EXERCISE —
Each entry has to be reproduced in full, exactly as given.

RECORDS FOR THE EXERCISE —

Lemma cursor_unhashed_header pos area s :
  Z.of_nat (length area) < 65536 → s ≠ [] → cursor sig pos (be16 (Z.of_nat (length area)) ++ area ++ s) →
  unhashed_header sig len pos = inr (Z.of_nat (length area), pos + 2) ∧ cursor sig (pos + 2) (area ++ s).
Proof.
  intros Hn Hne Hc. unfold unhashed_header. assert (0 < length s)%nat as Hs by (destruct s; [done|cbn; lia]).
  pose proof Hc as [-> Hc2]%cursor_get16; [|lia]. cbn [pgp_bind].
  rewrite (cursor_check _ _ _ _ Hc) by (cbn [be16 app length]; rewrite length_app; lia). done.
Qed.

Lemma read_wf_packet s pos rest keys :
  wf_signature s → cursor sig pos (signature_packet s ++ rest) → len < 2 ^ 62 →
  read_packet sig len pos keys =
  Some (keys ++ [key_id (s_issuer s)], inr (pos + Z.of_nat (length (signature_packet s)))).
Proof.
  intros (Hh & Hi & Hr & Hb) Hc H62. pose proof (cursor_length _ _ _ Hc ltac:(done)) as Hlen.
  pose proof (proj1 Hc) as Hpos. rewrite length_app in Hlen. unfold read_packet.
  unfold signature_packet in Hc, Hlen |- *. cbn [app length] in Hc, Hlen |- *. rewrite <-app_assoc in Hc.
  apply cursor_body_length in Hc as [-> Hc]; [|lia|done]. cbn [pgp_bind].
  set (blen := Z.of_nat (length (signature_body s))) in *.
  assert (blen = 4 + 2 + Z.of_nat (length (hashed_area (s_hashed s))) + 12 + Z.of_nat (length (s_rest s))) as Hbl.
  { unfold blen, signature_body. cbn [app length be16 subpacket]. rewrite length_app. cbn [length].
    rewrite length_app. lia. }
  unfold signature_body in Hc. rewrite <-!app_assoc in Hc.
  apply cursor_signature_header in Hc as [-> Hc]; [|lia|done]. cbn [pgp_bind]. unfold subpackets.
  rewrite (parse_hashed _ _ _ (be16 10 ++ subpacket (to_byte 16) (s_issuer s) ++ s_rest s ++ rest) Hh
    ltac:(done) Hc) by lia. cbn [mbind option_bind add_key].
  apply cursor_app in Hc.
  change (be16 10) with (be16 (Z.of_nat 10)) in Hc. rewrite <-(f_equal (λ n, S (S n)) Hi) in Hc.
  apply (cursor_unhashed_header _ (subpacket (to_byte 16) (s_issuer s))) in Hc as [-> Hc].
  2: { cbn [subpacket length]. rewrite Hi. lia. }
  2: { by destruct (s_rest s). }
  cbn [subpacket length] in *.
  rewrite (parse_issuer _ _ _ (s_rest s ++ rest) _ Hi ltac:(by destruct (s_rest s)) Hc) by lia. cbn [mbind option_bind add_key].
  rewrite !length_app in *. cbn [be16 length] in *. unfold wrap64. do 3 f_equal. rewrite Z.mod_small; lia.
Qed.
End wellformed.

Lemma extract_wf_packets sig l fuel pos keys :
  Forall wf_signature l → cursor sig pos (flat_map signature_packet l) → Z.of_nat (length sig) < 2 ^ 62 →
  (length l <= fuel)%nat →
  extract_packets fuel sig (Z.of_nat (length sig)) pos keys =
  Some (keys ++ map (λ s, key_id (s_issuer s)) l, inr tt).
Proof.
  intros Hl. revert fuel pos keys. induction Hl as [|s l Hs Hl IH]; intros fuel pos keys Hc H62 Hf.
  { destruct Hc as [Hp Hd]. assert (length sig <= Z.to_nat pos)%nat as Hge.
    { pose proof (f_equal length Hd) as H. rewrite length_drop in H. cbn in H. lia. }
    destruct fuel; cbn [extract_packets]; rewrite (proj2 (Z.leb_le _ _)) by lia; by rewrite app_nil_r. }
  destruct fuel as [|fuel]; [cbn in Hf; lia|]. cbn [flat_map] in Hc. cbn [extract_packets].
  rewrite (proj2 (Z.leb_gt _ _)) by (pose proof (cursor_length _ _ _ Hc ltac:(done)) as H; cbn in H; lia).
  rewrite (read_wf_packet _ _ _ _ _ Hs Hc H62). cbn [mbind option_bind].
  apply cursor_app in Hc. rewrite (IH fuel _ _ Hc H62) by (cbn in Hf; lia). by rewrite <-app_assoc.
Qed.

(** The key ids of the signatures that GnuPG writes (version 4, of a binary
    document, with a two-byte length, the issuer in the unhashed part): every
    signature in the file gives the id of its issuer, in order. *)
Theorem extract_keyid_issuers (l : list signature) (keys : list cstr) :
  Forall wf_signature l → Z.of_nat (length (flat_map signature_packet l)) < 2 ^ 62 →
  alpm_extract_keyid (length l) (flat_map signature_packet l) (Z.of_nat (length (flat_map signature_packet l)))
    keys = Some (keys ++ map (λ s, key_id (s_issuer s)) l, inr tt).
Proof. intros Hl H62. by apply extract_wf_packets. Qed.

WRITTEN ANSWER —
Lemma cursor_unhashed_header pos area s :
  Z.of_nat (length area) < 65536 → s ≠ [] → cursor sig pos (be16 (Z.of_nat (length area)) ++ area ++ s) →
  unhashed_header sig len pos = inr (Z.of_nat (length area), pos + 2) ∧ cursor sig (pos + 2) (area ++ s).
Proof.
  intros Hn Hne Hc. unfold unhashed_header. assert (0 < length s)%nat as Hs by (destruct s; [done|cbn; lia]).
  pose proof Hc as [-> Hc2]%cursor_get16; [|lia]. cbn [pgp_bind].
  rewrite (cursor_check _ _ _ _ Hc) by (cbn [be16 app length]; rewrite length_app; lia). done.
Qed.

Lemma read_wf_packet s pos rest keys :
  wf_signature s → cursor sig pos (signature_packet s ++ rest) → len < 2 ^ 62 →
  read_packet sig len pos keys =
  Some (keys ++ [key_id (s_issuer s)], inr (pos + Z.of_nat (length (signature_packet s)))).
Proof.
  intros (Hh & Hi & Hr & Hb) Hc H62. pose proof (cursor_length _ _ _ Hc ltac:(done)) as Hlen.
  pose proof (proj1 Hc) as Hpos. rewrite length_app in Hlen. unfold read_packet.
  unfold signature_packet in Hc, Hlen |- *. cbn [app length] in Hc, Hlen |- *. rewrite <-app_assoc in Hc.
  apply cursor_body_length in Hc as [-> Hc]; [|lia|done]. cbn [pgp_bind].
  set (blen := Z.of_nat (length (signature_body s))) in *.
  assert (blen = 4 + 2 + Z.of_nat (length (hashed_area (s_hashed s))) + 12 + Z.of_nat (length (s_rest s))) as Hbl.
  { unfold blen, signature_body. cbn [app length be16 subpacket]. rewrite length_app. cbn [length].
    rewrite length_app. lia. }
  unfold signature_body in Hc. rewrite <-!app_assoc in Hc.
  apply cursor_signature_header in Hc as [-> Hc]; [|lia|done]. cbn [pgp_bind]. unfold subpackets.
  rewrite (parse_hashed _ _ _ (be16 10 ++ subpacket (to_byte 16) (s_issuer s) ++ s_rest s ++ rest) Hh
    ltac:(done) Hc) by lia. cbn [mbind option_bind add_key].
  apply cursor_app in Hc.
  change (be16 10) with (be16 (Z.of_nat 10)) in Hc. rewrite <-(f_equal (λ n, S (S n)) Hi) in Hc.
  apply (cursor_unhashed_header _ (subpacket (to_byte 16) (s_issuer s))) in Hc as [-> Hc].
  2: { cbn [subpacket length]. rewrite Hi. lia. }
  2: { by destruct (s_rest s). }
  cbn [subpacket length] in *.
  rewrite (parse_issuer _ _ _ (s_rest s ++ rest) _ Hi ltac:(by destruct (s_rest s)) Hc) by lia. cbn [mbind option_bind add_key].
  rewrite !length_app in *. cbn [be16 length] in *. unfold wrap64. do 3 f_equal. rewrite Z.mod_small; lia.
Qed.
End wellformed.

Lemma extract_wf_packets sig l fuel pos keys :
  Forall wf_signature l → cursor sig pos (flat_map signature_packet l) → Z.of_nat (length sig) < 2 ^ 62 →
  (length l <= fuel)%nat →
  extract_packets fuel sig (Z.of_nat (length sig)) pos keys =
  Some (keys ++ map (λ s, key_id (s_issuer s)) l, inr tt).
Proof.
  intros Hl. revert fuel pos keys. induction Hl as [|s l Hs Hl IH]; intros fuel pos keys Hc H62 Hf.
  { destruct Hc as [Hp Hd]. assert (length sig <= Z.to_nat pos)%nat as Hge.
    { pose proof (f_equal length Hd) as H. rewrite length_drop in H. cbn in H. lia. }
    destruct fuel; cbn [extract_packets]; rewrite (proj2 (Z.leb_le _ _)) by lia; by rewrite app_nil_r. }
  destruct fuel as [|fuel]; [cbn in Hf; lia|]. cbn [flat_map] in Hc. cbn [extract_packets].
  rewrite (proj2 (Z.leb_gt _ _)) by (pose proof (cursor_length _ _ _ Hc ltac:(done)) as H; cbn in H; lia).
  rewrite (read_wf_packet _ _ _ _ _ Hs Hc H62). cbn [mbind option_bind].
  apply cursor_app in Hc. rewrite (IH fuel _ _ Hc H62) by (cbn in Hf; lia). by rewrite <-app_assoc.
Qed.

(** The key ids of the signatures that GnuPG writes (version 4, of a binary
    document, with a two-byte length, the issuer in the unhashed part): every
    signature in the file gives the id of its issuer, in order. *)
Theorem extract_keyid_issuers (l : list signature) (keys : list cstr) :
  Forall wf_signature l → Z.of_nat (length (flat_map signature_packet l)) < 2 ^ 62 →
  alpm_extract_keyid (length l) (flat_map signature_packet l) (Z.of_nat (length (flat_map signature_packet l)))
    keys = Some (keys ++ map (λ s, key_id (s_issuer s)) l, inr tt).
Proof. intros Hl H62. by apply extract_wf_packets. Qed.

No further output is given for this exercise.